As golf teaching professionals we have it pretty good. Our students put us on a pedestal just because we can hit a little ball straight. We’re thought of as highly as their doctor, financial adviser or lawyer (well maybe not lawyer). Let’s just say we hold a pretty lofty position in the public eye. Ah, but it wasn’t always the case. In the 500 years that golf has been played, it has only been about 70 years that professionals have been allowed to enter the clubhouse of a private course. In the early days of golf, pros were considered to be less than second class citizens. To trace the roots of our profession, we must return to the year 1740, a period of relative prosperity in Scotland. Many a merchant made fortunes trading wool and cotton and began to enjoy the privilege and respect of their new found wealth. Bonding together and having the time and money to spend on leisure activity, they began playing golf on weekdays, something humble townsfolk could never afford to do.

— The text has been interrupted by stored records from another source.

(** [tier] names the branch [processCommand] takes. *)
Lemma processCommand_tier (env : Env) (command : jsstring) (w : World) :
  processCommand env command w =
  let w' := emit (Console LogLevel (js "Processing command:") command) w in
  match tier command with
  | ExactTier action => invoke env action w'
  | InheritedProperty b => call_builtin b w'
  | PartialTier _ action => invoke env action w'
  | UnknownTier => handleUnknownCommand env command w'
  end.
Proof.
  unfold processCommand, tier.
  destruct (getProperty initializeCommands command); try reflexivity.
  destruct (find (partialMatch command) initializeCommands) as [[key action]|]; reflexivity.
Qed.

(** [fallback] names the branch [handleUnknownCommand] takes. *)
Lemma handleUnknownCommand_fallback (env : Env) (command : jsstring) (w : World) :
  handleUnknownCommand env command w =
  match fallback command with
  | LearningHint => speak env learningSuggestion w
  | HelpBranch => showHelp env w
  | Apology => speak env apology w
  end.
Proof.
  unfold handleUnknownCommand, fallback.
  destruct (includes command (js "concept") || includes command (js "learn"));
    [reflexivity|].
  destruct (includes command (js "help")); reflexivity.
Qed.

Example filler_words_around_a_command :
  tier (js "please go to dashboard now") = PartialTier (js "go to dashboard") (Navigate (js "/")).
Proof. vm_compute. reflexivity. Qed.

(** The first entry in table order wins, also over a longer, more specific
    one. *)
Example first_entry_wins :
  tier (js "graph") = PartialTier (js "show graph") (Navigate (js "/graph")) /\
  tier (js "i need ai help") = PartialTier (js "ai help") GetAIHelp /\
  tier (js "in") = PartialTier (js "start learning") StartQuickLesson.
Proof. repeat split; vm_compute; reflexivity. Qed.

Example unknown_phrases :
  tier (js "banana") = UnknownTier /\ fallback (js "banana") = Apology /\
  tier (js "teach me something") = UnknownTier /\
  tier (js "i want to learn") = UnknownTier /\ fallback (js "i want to learn") = LearningHint.
Proof. repeat split; vm_compute; reflexivity. Qed.

(** The exact lookup succeeds on every key of the table, with its own action. *)
Lemma getProperty_key (k : jsstring) (a : Action) :
  In (k, a) initializeCommands -> getProperty initializeCommands k = Own a.
Proof.
  intros Hin. unfold getProperty.
  rewrite (assoc_In_NoDup initializeCommands k a keys_NoDup Hin). reflexivity.
Qed.

(** The exact lookup is undefined on a phrase that is no key but matches one
    partially. *)
Lemma getProperty_partial (command : jsstring) (entry : jsstring * Action) :
  ~ In command (keys initializeCommands) ->
  In entry initializeCommands -> partialMatch command entry = true ->
  getProperty initializeCommands command = Undefined.
Proof.
  intros Hk Hin Hm. unfold getProperty.
  apply assoc_None_iff in Hk. rewrite Hk.
  rewrite (partial_match_not_inherited command entry Hin Hm). reflexivity.
Qed.

(** C1. A phrase that, lower-cased and trimmed, equals a key of the command
    table is handled by the exact tier: [processCommand] logs the phrase and
    invokes the action stored under that key, and nothing else. *)
Theorem exact_match_invokes_its_action
    (toLowerCase : jsstring -> jsstring) (env : Env) (w : World)
    (p k : jsstring) (a : Action) :
  In (k, a) initializeCommands ->
  normalize toLowerCase p = k ->
  tier (normalize toLowerCase p) = ExactTier a /\
  processCommand env (normalize toLowerCase p) w =
    invoke env a (emit (Console LogLevel (js "Processing command:") k) w).
Proof.
  intros Hin ->. pose proof (getProperty_key _ _ Hin) as Hget. split.
  - unfold tier. rewrite Hget. reflexivity.
  - unfold processCommand. rewrite Hget. reflexivity.
Qed.

Lemma exact_match_invokes_its_action_witness :
  In (js "show graph", Navigate (js "/graph")) initializeCommands /\
  normalize asciiLower (js "  Show Graph ") = js "show graph" /\
  processCommand samplePage (normalize asciiLower (js "  Show Graph ")) initialWorld =
    invoke samplePage (Navigate (js "/graph"))
      (emit (Console LogLevel (js "Processing command:") (js "show graph")) initialWorld).
Proof.
  assert (Hin : In (js "show graph", Navigate (js "/graph")) initializeCommands)
    by (vm_compute; tauto).
  assert (Hn : normalize asciiLower (js "  Show Graph ") = js "show graph")
    by (vm_compute; reflexivity).
  split; [exact Hin | split; [exact Hn|]].
  exact (proj2 (exact_match_invokes_its_action asciiLower samplePage initialWorld
                  (js "  Show Graph ") (js "show graph") (Navigate (js "/graph"))
                  Hin Hn)).
Defined.

(** C2. A phrase that is no key of the table, but contains some key or is
    contained in one, is handled by the partial tier: [processCommand]
    invokes the action of the first entry, in definition order, that the
    phrase contains or is contained in. *)
Theorem partial_match_first_in_table_order (env : Env) (w : World) (p : jsstring) :
  ~ In p (keys initializeCommands) ->
  (exists k, In k (keys initializeCommands) /\
             (includes k p = true \/ includes p k = true)) ->
  exists before k a after,
    initializeCommands = before ++ (k, a) :: after /\
    (includes k p = true \/ includes p k = true) /\
    (forall k', In k' (keys before) -> includes k' p = false /\ includes p k' = false) /\
    tier p = PartialTier k a /\
    processCommand env p w =
      invoke env a (emit (Console LogLevel (js "Processing command:") p) w).
Proof.
  intros Hnk (k0 & Hk0 & Hrel).
  apply in_map_iff in Hk0 as ([k0' a0] & Hfst & Hin0). simpl in Hfst. subst k0'.
  assert (Hm0 : partialMatch p (k0, a0) = true).
  { unfold partialMatch. simpl. apply orb_true_iff. tauto. }
  pose proof (getProperty_partial p (k0, a0) Hnk Hin0 Hm0) as Hget.
  destruct (find (partialMatch p) initializeCommands) as [[k a]|] eqn:Hfind.
  - destruct (find_first _ _ _ Hfind) as (before & after & Hsplit & Hm & Hfirst).
    exists before, k, a, after. split; [exact Hsplit|]. split.
    { unfold partialMatch in Hm. simpl in Hm. apply orb_true_iff in Hm. tauto. }
    split.
    { intros k' Hk'. apply in_map_iff in Hk' as ([k'' a'] & Hk'' & Hin'). simpl in Hk''. subst k''.
      specialize (Hfirst _ Hin'). unfold partialMatch in Hfirst. simpl in Hfirst.
      apply orb_false_iff in Hfirst. tauto. }
    split.
    + unfold tier. rewrite Hget, Hfind. reflexivity.
    + unfold processCommand. rewrite Hget, Hfind. reflexivity.
  - exfalso. rewrite find_None_iff in Hfind. rewrite (Hfind _ Hin0) in Hm0. discriminate Hm0.
Qed.

Lemma partial_match_first_in_table_order_witness :
  exists before k a after,
    initializeCommands = before ++ (k, a) :: after /\
    (includes k (js "graph") = true \/ includes (js "graph") k = true) /\
    (forall k', In k' (keys before) ->
       includes k' (js "graph") = false /\ includes (js "graph") k' = false) /\
    tier (js "graph") = PartialTier k a /\
    processCommand samplePage (js "graph") initialWorld =
      invoke samplePage a
        (emit (Console LogLevel (js "Processing command:") (js "graph")) initialWorld).
Proof.
  apply (partial_match_first_in_table_order samplePage initialWorld (js "graph")).
  - vm_compute. intros H.
    repeat (destruct H as [H | H]; [discriminate H|]). exact H.
  - exists (js "open graph"). split.
    + vm_compute. tauto.
    + left. vm_compute. reflexivity.
Defined.


(** ** Traces *)

Lemma spoken_app (t1 t2 : list Output) : spoken (t1 ++ t2) = spoken t1 ++ spoken t2.
Proof.
  induction t1 as [|o t1 IH]; simpl; [reflexivity|].
  destruct (is_speech o); simpl; rewrite IH; reflexivity.
Qed.

(** On a phrase no earlier tier handles, [processCommand] is the
    unknown-command heuristic: a learning suggestion, the help text, or the
    apology. *)
Lemma unknown_tier_runs_fallback (env : Env) (p : jsstring) (w : World) :
  tier p = UnknownTier ->
  processCommand env p w =
  let w' := emit (Console LogLevel (js "Processing command:") p) w in
  match fallback p with
  | LearningHint => speak env learningSuggestion w'
  | HelpBranch => showHelp env w'
  | Apology => speak env apology w'
  end.
Proof.
  intros Ht. rewrite processCommand_tier, Ht. cbv zeta.
  apply handleUnknownCommand_fallback.
Qed.

(** C3. The phrase "constructor" is no key of the table, contains no key and
    is contained in none, and contains none of "concept", "learn" and "help";
    yet [processCommand] does not hand it to the unknown-command fallback:
    the property lookup finds [Object.prototype.constructor], calls it and
    returns, and no apology is spoken. *)
Theorem inherited_property_skips_fallback (env : Env) (w : World) :
  existsb (eqb (js "constructor")) (keys initializeCommands) = false /\
  existsb (partialMatch (js "constructor")) initializeCommands = false /\
  fallback (js "constructor") = Apology /\
  tier (js "constructor") = InheritedProperty ReturnsQuietly /\
  processCommand env (js "constructor") w =
    emit (Console LogLevel (js "Processing command:") (js "constructor")) w /\
  spoken (trace (processCommand env (js "constructor") w)) = spoken (trace w).
Proof.
  assert (Ht : tier (js "constructor") = InheritedProperty ReturnsQuietly)
    by (vm_compute; reflexivity).
  assert (Hp : processCommand env (js "constructor") w =
               emit (Console LogLevel (js "Processing command:") (js "constructor")) w).
  { rewrite processCommand_tier, Ht. reflexivity. }
  repeat split; try (vm_compute; reflexivity); try assumption.
  rewrite Hp. unfold emit. simpl. rewrite spoken_app. simpl. apply app_nil_r.
Qed.

(** A phrase that contains "help" is handled by the exact tier or by the
    partial tier. *)
Lemma help_phrase_tier (p : jsstring) :
  includes p (js "help") = true ->
  (exists a, tier p = ExactTier a) \/ (exists k a, tier p = PartialTier k a).
Proof.
  intros Hh.
  assert (Hin : In (js "help", ShowHelp) initializeCommands) by (vm_compute; tauto).
  assert (Hm : partialMatch p (js "help", ShowHelp) = true).
  { unfold partialMatch. cbn [fst]. rewrite Hh. reflexivity. }
  destruct (in_dec (list_eq_dec N.eq_dec) p (keys initializeCommands)) as [Hk | Hk].
  - left. apply in_map_iff in Hk as ([k a] & Hfst & Hk). simpl in Hfst. subst k.
    exists a. unfold tier. rewrite (getProperty_key _ _ Hk). reflexivity.
  - right. unfold tier. rewrite (getProperty_partial p _ Hk Hin Hm).
    destruct (find (partialMatch p) initializeCommands) as [[k a]|] eqn:Hfind.
    + exists k, a. reflexivity.
    + rewrite find_None_iff in Hfind. rewrite (Hfind _ Hin) in Hm. discriminate Hm.
Qed.

(** C10. A phrase that [processCommand] hands to [handleUnknownCommand] does
    not contain "help", so the fallback never takes its help branch: a
    phrase that contains "help" contains the key 'help' and is handled by an
    earlier tier. *)
Theorem help_branch_unreachable (p : jsstring) :
  tier p = UnknownTier ->
  includes p (js "help") = false /\ fallback p <> HelpBranch.
Proof.
  intros Ht.
  assert (Hh : includes p (js "help") = false).
  { destruct (includes p (js "help")) eqn:E; [|reflexivity].
    destruct (help_phrase_tier p E) as [[a Ha] | (k & a & Ha)];
      rewrite Ha in Ht; discriminate Ht. }
  split; [exact Hh|].
  unfold fallback. rewrite Hh.
  destruct (includes p (js "concept") || includes p (js "learn")); discriminate.
Qed.

Lemma help_branch_unreachable_witness :
  tier (js "banana") = UnknownTier /\
  includes (js "banana") (js "help") = false /\ fallback (js "banana") <> HelpBranch.
Proof.
  assert (Ht : tier (js "banana") = UnknownTier) by (vm_compute; reflexivity).
  split; [exact Ht | exact (help_branch_unreachable (js "banana") Ht)].
Defined.

(** ** Result batches *)

(** [handleSpeechResult] shows a transcript and then calls [processCommand]
    on [dispatched event], when that is defined. *)
Lemma handleSpeechResult_dispatched
    (toLowerCase : jsstring -> jsstring) (env : Env) (event : SpeechEvent) (w : World) :
  handleSpeechResult toLowerCase env event w =
  let w' := showTranscript env
              (or_else (snd (transcripts event)) (fst (transcripts event))) w in
  match dispatched toLowerCase event with
  | Some command => processCommand env command w'
  | None => w'
  end.
Proof.
  unfold handleSpeechResult, dispatched.
  destruct (transcripts event) as [finalTranscript interimTranscript]. simpl.
  destruct (truthy finalTranscript); reflexivity.
Qed.

(** C9. A final transcript that is not empty and consists of white space
    only (which lower-casing leaves as it is) is dispatched as the empty
    phrase; the empty phrase is contained in the first key of the table, 'go
    to dashboard', so [processCommand] assigns '/' to the location instead of
    running the unknown-command fallback. *)
Theorem whitespace_transcript_opens_dashboard
    (toLowerCase : jsstring -> jsstring) (env : Env) (event : SpeechEvent) (w : World) :
  truthy (fst (transcripts event)) = true ->
  forallb isWhiteSpace (fst (transcripts event)) = true ->
  toLowerCase (fst (transcripts event)) = fst (transcripts event) ->
  dispatched toLowerCase event = Some [] /\
  tier [] = PartialTier (js "go to dashboard") (Navigate (js "/")) /\
  handleSpeechResult toLowerCase env event w =
    emit (LocationAssign (js "/"))
      (emit (Console LogLevel (js "Processing command:") [])
         (showTranscript env
            (or_else (snd (transcripts event)) (fst (transcripts event))) w)).
Proof.
  intros Hne Hws Hlow.
  assert (Hd : dispatched toLowerCase event = Some []).
  { unfold dispatched. rewrite Hne, Hlow, (trim_whitespace _ Hws). reflexivity. }
  assert (Ht : tier [] = PartialTier (js "go to dashboard") (Navigate (js "/")))
    by (vm_compute; reflexivity).
  split; [exact Hd | split; [exact Ht|]].
  rewrite handleSpeechResult_dispatched, Hd. cbv zeta.
  rewrite processCommand_tier, Ht. reflexivity.
Qed.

Golf itself was an expensive proposition primarily because of the cost of the feather balls used at the time. Thus, only the wealthiest played regularly. Naturally, such a class of citizen would not do such menial tasks as take care of the golf course or carry clubs. They hired townspeople to serve them. For many of the locals it became a useful way to supplement their incomes. Eventually, the more enterprising, took to caddying regularly, tending to the course, making balls and building or repairing clubs. It was only a matter of time before the servants began playing golf themselves. I mean if you hung around a golf course all day, could you resist the temptation to try playing? Unfortunately, earning a living off something as frivolous as golf did little to elevate the status of the men who did. On the scale of social distinction such people were lower than common laborers. As golf grew more popular among the elite, golfing clubs began to form and more new courses began to appear across Scotland. The growth required more equipment, balls and people to service this expanding economy. Enter the golf professional.
The father of our grand trade is widely acknowledged to be Allan Robertson of St. Andrews. Robertson was best known as a producer of feather golf balls but he was also the finest golfer to break 80 on the Old Course. One of the ways professionals made money in those days was in head to head challenge matches. Legend has it that Robertson never lost such a match. It was during Robertson’s later years that the popularity of golf exploded due to the introduction of the inexpensive gutta percha ball in 1848. More people than ever began playing but only a handful, the professionals played it well. Their superior ability however, did nothing to improve their social status. Golf professionals knew their place and abided by the expectations of the general society.
It would remain so for another seventy years. To their discredit a lot of early pros did not help their image. They were often hard drinkers and generally unkept. In fact for the British Open in 1860, practice round spectators were so appalled at the appearance of some of the pros that the tournament committee bought each a suit of clothing to wear on tournament day. Fortunately, the golf played by the eight contestants in the inaugural Open was outstanding, bringing large crowds and high praise from the local newspaper.
As the game grew, more sophisticated professionals appeared on the scene. Old Tom and Young Tom Morris, Willie Park and the great triumvirate of Harry Vardon, James Braid and J.H. Taylor dominated golf from 1860 to 1915. Taylor was the first of these golfers to take the lead in trying to elevate the social status of his fellow professionals. He was instrumental in forming the first Professional Golfers Association in 1901 calling for improvement in wages and working conditions. Things started to get better but amateurs or sporting gentlemen as they were referred to still controlled golf and the fate of their hired hands.
The American touring golf pro was probably most responsible for raising the golf professional’s status to the lofty position we currently enjoy. I would have to say it was primarily one man, my personal hero – Walter Hagen. At the 1920 British Open, Hagen was rebuked by a steward for entering the clubhouse to change shoes. Apologizing for not having known the rules, he then told the steward that for the remainder of the stay, he would be changing in his limousine, which would be parked in front of the clubhouse each day. It was a bold move but typical of Hagen. The British people fell in love with him, yet in subsequent trips he was still banned from the clubhouses. Then at the ‘24 Open he finished second and for the first time was invited into the clubhouse for the presentation of the trophy to Arthur Havers. He politely thanked the committee and declined. He then turned to the crowd and told them that in the entire time of his stay he was not allowed in the clubhouse, so instead he was inviting everyone to the pub where he was welcome all week for a drink and to thank them personally. The gallery followed him to the pub leaving only the tournament committee and Havers. Certainly there were a lot of factors that changed the fortunes of golf pros besides Hagen, but he was probably the first to expect a certain level of respect. For that I think we should all be grateful.